> [PROBLEM DESCRIPTION] Begin at the top of the following data. Copy each line exactly until you have copied the line containing "match r with".

> [THE INPUT]
(** [strstr] *)

Lemma strstr_match_spec rh rn h p t s :
  cstr rh h t -> bytes_at rn p s -> Forall (fun c => c <> 0) s -> (length s <= length t)%nat ->
  strstr_match (length s) rh rn h p = Ret (bool_decide (s `prefix_of` t)).
Proof.
  intros Ht Hs Hnz. revert h p t Ht Hs. induction Hnz as [|b s Hb Hnz IH]; intros h p t Ht Hs Hlen; cbn [strstr_match length].
  - rewrite bool_decide_true; [done|apply prefix_nil].
  - destruct t as [|a t]; [simpl in Hlen; lia|]. cbn [cstr bytes_at] in *.
    destruct Ht as (Ha & _ & Ht), Hs as [Hb' Hs]. rewrite (rd_run _ _ _ Ha), (rd_run _ _ _ Hb'). cbn [mbind outcome_bind].
    destruct (Z.eqb_spec a b) as [->|Hne].
    + rewrite IH with (t := t); [|done..|simpl in Hlen; lia]. f_equal. apply bool_decide_ext.
      split; [apply prefix_cons|apply prefix_cons_inv_2].
    + rewrite bool_decide_false; [done|]. intros Hp. apply prefix_cons_inv_1 in Hp. congruence.
Qed.

(** The first position from [i] on at which the needle occurs. *)
Lemma strstr_loop_spec n rh rn h p t s i :
  cstr rh h t -> cstr rn p s -> 0 <= i ->
  Z.of_nat n = Z.of_nat (length t) - Z.of_nat (length s) + 1 - i ->
  exists r, strstr_loop n rh rn h i p (Z.of_nat (length s)) = Ret r /\
    match r with
    | Some a => exists k, a = h + k /\ i <= k /\ s `prefix_of` drop (Z.to_nat k) t /\
                  forall j, i <= j < k -> ~ s `prefix_of` drop (Z.to_nat j) t
    | None => forall j, i <= j -> (Z.to_nat j <= length t)%nat -> ~ s `prefix_of` drop (Z.to_nat j) t
    end.
Proof.
  intros Ht Hs. revert i. induction n as [|n IH]; intros i Hi Hn; cbn [strstr_loop].
  - exists None. split; [done|]. intros j Hj Hjt Hp. apply prefix_length in Hp. rewrite length_drop in Hp. lia.
  - assert (Hd : cstr rh (h + i) (drop (Z.to_nat i) t)).
    { pose proof (cstr_suffix rh h (take (Z.to_nat i) t) (drop (Z.to_nat i) t)) as Hsuf.
      rewrite take_drop, length_take in Hsuf. specialize (Hsuf Ht).
      replace (Z.of_nat (Z.to_nat i `min` length t)) with i in Hsuf by lia. done. }
    apply cstr_bytes in Hs as Hs'. destruct Hs' as [Hb Hnz]. apply bytes_at_app in Hb as [Hb _].
    rewrite Nat2Z.id, (strstr_match_spec rh rn (h + i) p (drop (Z.to_nat i) t) s Hd Hb Hnz);
      [|rewrite length_drop; lia].
    cbn [mbind outcome_bind]. case_bool_decide as Hp.
    + exists (Some (h + i)). split; [done|]. exists i. split_and!; [done|lia|done|]. intros; lia.
    + destruct (IH (i + 1)) as (r & Hr & Hspec); [lia..|]. exists r. split; [done|].
      destruct r as [a|].
      * destruct Hspec as (k & -> & Hk & Hpk & Hmin). exists k. split_and!; [done|lia|done|].
        intros j Hj. destruct (decide (j = i)) as [->|]; [done|]. apply Hmin. lia.
      * intros j Hj Hjt. destruct (decide (j = i)) as [->|]; [done|]. apply Hspec; lia.
Qed.

(** ** Writing functions *)

Section writer_lemmas.
Context {St : Type} `{HSL : StoreLaws St}.
Implicit Types (s : St) (src : St -> reader).

(** Writes into [[d, d + n)] do not change what [src] reads in [[q, q + m)]. *)
Definition stable (src : St -> reader) (d n q m : Z) : Prop :=
  forall s a v s' b, st s a v = Some s' -> d <= a < d + n -> q <= b < q + m -> src s' b = src s b.

(** [s'] holds the bytes [l] at [d], and what [s] holds elsewhere. *)
Definition stored (s s' : St) (d : Z) (l : list Z) : Prop :=
  bytes_at (ld s') d l /\ extent s' = extent s /\
  forall a, ~ (d <= a < d + Z.of_nat (length l)) -> ld s' a = ld s a.

Definition mapped (s : St) (d n : Z) : Prop := forall a, d <= a < d + n -> is_Some (ld s a).

Lemma stable_disjoint d n q m : d + n <= q \/ q + m <= d -> stable ld d n q m.
Proof. intros Hd s a v s' b Hs Ha Hb. rewrite (ld_st _ _ _ _ b Hs), decide_False; [done|lia]. Qed.

Lemma stable_const (r : reader) d n q m : stable (fun _ => r) d n q m.
Proof. done. Qed.

Lemma stable_tail src d n q m : stable src d n q m -> stable src (d + 1) (n - 1) (q + 1) (m - 1).
Proof. intros Hs s a v s' b H1 H2 H3. apply (Hs s a v s' b); [done|lia..]. Qed.

Lemma load_run src s a v : src s a = Some v -> load src a s = Ret (v, s).
Proof. intros Hv. unfold load. munfold. by rewrite (rd_run _ _ _ Hv). Qed.

Lemma store_run s a v : is_Some (ld s a) -> exists s', store a v s = Ret (tt, s') /\ st s a v = Some s'.
Proof.
  intros Ha. destruct (st_ok s a v Ha) as [s' Hs']. exists s'. split; [|done].
  unfold store. munfold. by rewrite Hs'.
Qed.

Lemma stored_cons s s1 s' d c l :
  st s d c = Some s1 -> stored s1 s' (d + 1) l -> stored s s' d (c :: l).
Proof.
  intros Hst (Hb & He & Ho). unfold stored. cbn [bytes_at length]. split_and!.
  - rewrite Ho by lia. by rewrite (ld_st _ _ _ _ d Hst), decide_True.
  - done.
  - rewrite He. by eapply st_extent.
  - intros a Ha. rewrite Ho by lia. rewrite (ld_st _ _ _ _ a Hst), decide_False; [done|lia].
Qed.

Lemma mapped_tail s s1 d c n : st s d c = Some s1 -> mapped s d n -> mapped s1 (d + 1) (n - 1).
Proof.
  intros Hst Hm a Ha. rewrite (ld_st _ _ _ _ a Hst). case_decide; [eauto|]. apply Hm. lia.
Qed.

Lemma bytes_tail src s s1 d c n q l :
  st s d c = Some s1 -> stable src d n q (Z.of_nat (S (length l))) -> 0 < n ->
  bytes_at (src s) (q + 1) l -> bytes_at (src s1) (q + 1) l.
Proof.
  intros Hst Hsta Hn. apply bytes_at_ext. intros a Ha. apply (Hsta s d c s1); [done|lia..].
Qed.

Lemma memcpy_loop_spec src l s d q :
  bytes_at (src s) q l -> mapped s d (Z.of_nat (length l)) ->
  stable src d (Z.of_nat (length l)) q (Z.of_nat (length l)) ->
  exists s', memcpy_loop (length l) src d q s = Ret (tt, s') /\ stored s s' d l.
Proof.
  revert s d q. induction l as [|c l IH]; intros s d q Hb Hm Hsta; cbn [memcpy_loop length].
  - exists s. split; [done|]. unfold stored. done.
  - cbn [bytes_at] in Hb. destruct Hb as [Hc Hb]. cbn [length] in *.
    mstep (load_run _ _ _ _ Hc). destruct (store_run s d c) as (s1 & Hrun & Hst); [apply Hm; lia|].
    mstep Hrun. destruct (IH s1 (d + 1) (q + 1)) as (s' & Hrun' & Hs').
    + eapply bytes_tail; [done|exact Hsta|lia|done].
    + replace (Z.of_nat (length l)) with (Z.of_nat (S (length l)) - 1) by lia. by eapply mapped_tail.
    + apply stable_tail in Hsta. by replace (Z.of_nat (S (length l)) - 1) with (Z.of_nat (length l)) in Hsta by lia.
    + exists s'. split; [done|]. by eapply stored_cons.
Qed.

Lemma memset_loop_spec n s d v :
  mapped s d (Z.of_nat n) ->
  exists s', memset_loop n d v s = Ret (tt, s') /\ stored s s' d (replicate n v).
Proof.
  revert s d. induction n as [|n IH]; intros s d Hm; cbn [memset_loop replicate].
  - exists s. done.
  - destruct (store_run s d v) as (s1 & Hrun & Hst); [apply Hm; lia|]. mstep Hrun.
    destruct (IH s1 (d + 1)) as (s' & Hrun' & Hs').
    { replace (Z.of_nat n) with (Z.of_nat (S n) - 1) by lia. by eapply mapped_tail. }
    exists s'. split; [done|]. by eapply stored_cons.
Qed.

Lemma strcpy_loop_spec fuel src t s d q :
  cstr (src s) q t -> (length t < fuel)%nat -> mapped s d (Z.of_nat (length t) + 1) ->
  stable src d (Z.of_nat (length t) + 1) q (Z.of_nat (length t) + 1) ->
  exists s', strcpy_loop fuel src d q s = Ret (tt, s') /\ stored s s' d (t ++ [0]).
Proof.
  revert t s d q. induction fuel as [|fuel IH]; intros t s d q Ht Hf Hm Hsta; [lia|].
  cbn [strcpy_loop]. destruct t as [|c t]; cbn [cstr] in Ht; cbn [length app] in *.
  - mstep (load_run _ _ _ _ Ht). destruct (store_run s d 0) as (s1 & Hrun & Hst); [apply Hm; lia|].
    exists s1. split; [done|]. eapply stored_cons; [done|]. done.
  - destruct Ht as (Hc & Hnz & Ht). mstep (load_run _ _ _ _ Hc).
    rewrite (proj2 (Z.eqb_neq c 0)) by done.
    destruct (store_run s d c) as (s1 & Hrun & Hst); [apply Hm; lia|]. mstep Hrun.
    destruct (IH t s1 (d + 1) (q + 1)) as (s' & Hrun' & Hs').
    + eapply cstr_ext; [|exact Ht]. intros a Ha. apply (Hsta s d c s1); [done|lia..].
    + lia.
    + replace (Z.of_nat (length t) + 1) with (Z.of_nat (S (length t)) + 1 - 1) by lia. by eapply mapped_tail.
    + apply stable_tail in Hsta.
      by replace (Z.of_nat (S (length t)) + 1 - 1) with (Z.of_nat (length t) + 1) in Hsta by lia.
    + exists s'. split; [done|]. by eapply stored_cons.
Qed.

Lemma strncpy_loop_spec fuel src t s d q n :
  cstr (src s) q t -> 0 <= n -> (length t < fuel)%nat ->
  let w := take (Z.to_nat n) t in
  mapped s d (Z.of_nat (length w) + 1) ->
  stable src d (Z.of_nat (length w) + 1) q (Z.of_nat (length t) + 1) ->
  exists s', strncpy_loop fuel src d q n s = Ret (tt, s') /\ stored s s' d (w ++ [0]).
Proof.
  cbv zeta. revert t s d q n. induction fuel as [|fuel IH]; intros t s d q n Ht Hn Hf Hm Hsta; [lia|].
  cbn [strncpy_loop]. destruct t as [|c t]; cbn [cstr] in Ht.
  - rewrite take_nil in *. cbn [length app] in *.
    mstep (load_run _ _ _ _ Ht). destruct (store_run s d 0) as (s1 & Hrun & Hst); [apply Hm; lia|].
    exists s1. split; [done|]. by eapply stored_cons.
  - destruct Ht as (Hc & Hnz & Ht). mstep (load_run _ _ _ _ Hc).
    rewrite (proj2 (Z.eqb_neq c 0)) by done. cbn [orb].
    destruct (Z.eqb_spec n 0) as [->|Hn0].
    + cbn [take length app] in *. change (Z.to_nat 0) with 0%nat in *. cbn [take length app] in *.
      destruct (store_run s d 0) as (s1 & Hrun & Hst); [apply Hm; lia|].
      exists s1. split; [done|]. by eapply stored_cons.
    + replace (Z.to_nat n) with (S (Z.to_nat (n - 1))) in * by lia. cbn [take length app] in *.
      destruct (store_run s d c) as (s1 & Hrun & Hst); [apply Hm; lia|]. mstep Hrun.
      destruct (IH t s1 (d + 1) (q + 1) (n - 1)) as (s' & Hrun' & Hs').
      * eapply cstr_ext; [|exact Ht]. intros a Ha. apply (Hsta s d c s1); [done|lia..].
      * lia.
      * lia.
      * replace (Z.of_nat (length (take (Z.to_nat (n - 1)) t)) + 1)
          with (Z.of_nat (S (length (take (Z.to_nat (n - 1)) t))) + 1 - 1) by lia. by eapply mapped_tail.
      * apply stable_tail in Hsta. revert Hsta. unfold stable. intros Hsta s2 a v s3 b H1 H2 H3.
        apply (Hsta s2 a v s3 b); [done|lia..].
      * exists s'. split; [done|]. by eapply stored_cons.
Qed.
End writer_lemmas.

(** ** atoi *)

(** The value of a string of digits, continuing from [v]. *)
Definition digits_value (base v : Z) (ds : list Z) : Z :=
  fold_left (fun v c => v * base + to_decimal c) ds v.

Definition clamp_int (neg : bool) (v : Z) : Z :=
  if v <=? INT_MAX then (if neg then - v else v) else saturated neg.

Lemma to_decimal_range base c : base = 10 \/ base = 16 -> is_valid base c = true -> 0 <= to_decimal c < base.
Proof.
  unfold is_valid, is_alphanumeric, to_decimal, is_digit_c. intros [-> | ->]; simpl; intros H;
    repeat match goal with
    | H : context [?a <=? ?b] |- _ => destruct (Z.leb_spec a b); simpl in *; try done
    | |- context [?a <=? ?b] => destruct (Z.leb_spec a b); simpl in *
    end; lia.
Qed.

Lemma digits_value_ge base v ds :
  base = 10 \/ base = 16 -> 0 <= v -> Forall (fun c => is_valid base c = true) ds -> v <= digits_value base v ds.
Proof.
  intros Hb Hv Hds. revert v Hv. induction Hds as [|c ds Hc Hds IH]; intros v Hv; unfold digits_value; cbn [fold_left]; [lia|].
  pose proof (to_decimal_range base c Hb Hc). specialize (IH (v * base + to_decimal c)). unfold digits_value in IH. nia.
Qed.

Lemma atoi_loop_spec fuel r str len base neg pre ds rest v :
  base = 10 \/ base = 16 -> cstr r str (pre ++ ds ++ rest) -> len = Z.of_nat (length (pre ++ ds ++ rest)) ->
  len < 2 ^ 31 -> Forall (fun c => is_valid base c = true) ds ->
  match rest with c :: _ => is_valid base c = false | [] => True end ->
  0 <= v <= INT_MAX -> (length ds < fuel)%nat ->
  atoi_loop fuel r str len (Z.of_nat (length pre)) v base neg = Ret (clamp_int neg (digits_value base v ds)).
Proof.
  intros Hb. revert pre ds v. induction fuel as [|fuel IH]; intros pre ds v Hs Hlen Hl Hds Hrest Hv Hf; [lia|].
  cbn [atoi_loop]. rewrite s32_id by lia.
  assert (Hdone : Ret (if neg then - v else v) = Ret (clamp_int neg (digits_value base v []))).
  { unfold clamp_int, digits_value. simpl. by rewrite (proj2 (Z.leb_le v INT_MAX)) by lia. }
  destruct ds as [|c ds]; cbn [app] in *.
  - rewrite length_app in Hlen. destruct rest as [|c rest].
    + rewrite (proj2 (Z.ltb_ge _ len)) by (simpl in Hlen; lia). done.
    + rewrite (proj2 (Z.ltb_lt _ len)) by (simpl in Hlen; lia).
      apply cstr_suffix in Hs as [Hc _]. rewrite (rd_run _ _ _ Hc). cbn [mbind outcome_bind].
      by rewrite Hrest.
  - pose proof Hlen as Hlen'. rewrite length_app in Hlen'. simpl in Hlen'.
    rewrite (proj2 (Z.ltb_lt _ len)) by lia.
    apply cstr_suffix in Hs as Hc. destruct Hc as [Hc _]. rewrite (rd_run _ _ _ Hc). cbn [mbind outcome_bind].
    apply list.Forall_cons in Hds as [Hvc Hds]. rewrite Hvc.
    pose proof (to_decimal_range base c Hb Hvc) as Hd.
    assert (Hq : INT_MAX `quot` base = INT_MAX / base) by (apply Z.quot_div_nonneg; unfold INT_MAX; lia).
    rewrite Hq. pose proof (Z.div_mod INT_MAX base ltac:(lia)). pose proof (Z.mod_pos_bound INT_MAX base ltac:(lia)).
    assert (Hdv : digits_value base v (c :: ds) = digits_value base (v * base + to_decimal c) ds) by done.
    pose proof (digits_value_ge base (v * base + to_decimal c) ds Hb ltac:(nia) Hds) as Hge.
    rewrite Hdv. unfold clamp_int. destruct (Z.ltb_spec (INT_MAX / base) v) as [Hov|Hov].
    { rewrite (proj2 (Z.leb_gt _ INT_MAX)) by nia. done. }
    destruct (Z.ltb_spec (INT_MAX - to_decimal c) (v * base)) as [Hov2|Hov2].
    { rewrite (proj2 (Z.leb_gt _ INT_MAX)) by lia. done. }
    replace (Z.of_nat (length pre) + 1) with (Z.of_nat (length (pre ++ [c]))) by (rewrite length_app; simpl; lia).
    apply IH; try done; rewrite <- ?app_assoc; try done; [nia|simpl in Hf; lia].
Qed.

> [OUTPUT BELOW]
(** [strstr] *)

Lemma strstr_match_spec rh rn h p t s :
  cstr rh h t -> bytes_at rn p s -> Forall (fun c => c <> 0) s -> (length s <= length t)%nat ->
  strstr_match (length s) rh rn h p = Ret (bool_decide (s `prefix_of` t)).
Proof.
  intros Ht Hs Hnz. revert h p t Ht Hs. induction Hnz as [|b s Hb Hnz IH]; intros h p t Ht Hs Hlen; cbn [strstr_match length].
  - rewrite bool_decide_true; [done|apply prefix_nil].
  - destruct t as [|a t]; [simpl in Hlen; lia|]. cbn [cstr bytes_at] in *.
    destruct Ht as (Ha & _ & Ht), Hs as [Hb' Hs]. rewrite (rd_run _ _ _ Ha), (rd_run _ _ _ Hb'). cbn [mbind outcome_bind].
    destruct (Z.eqb_spec a b) as [->|Hne].
    + rewrite IH with (t := t); [|done..|simpl in Hlen; lia]. f_equal. apply bool_decide_ext.
      split; [apply prefix_cons|apply prefix_cons_inv_2].
    + rewrite bool_decide_false; [done|]. intros Hp. apply prefix_cons_inv_1 in Hp. congruence.
Qed.

(** The first position from [i] on at which the needle occurs. *)
Lemma strstr_loop_spec n rh rn h p t s i :
  cstr rh h t -> cstr rn p s -> 0 <= i ->
  Z.of_nat n = Z.of_nat (length t) - Z.of_nat (length s) + 1 - i ->
  exists r, strstr_loop n rh rn h i p (Z.of_nat (length s)) = Ret r /\
    match r with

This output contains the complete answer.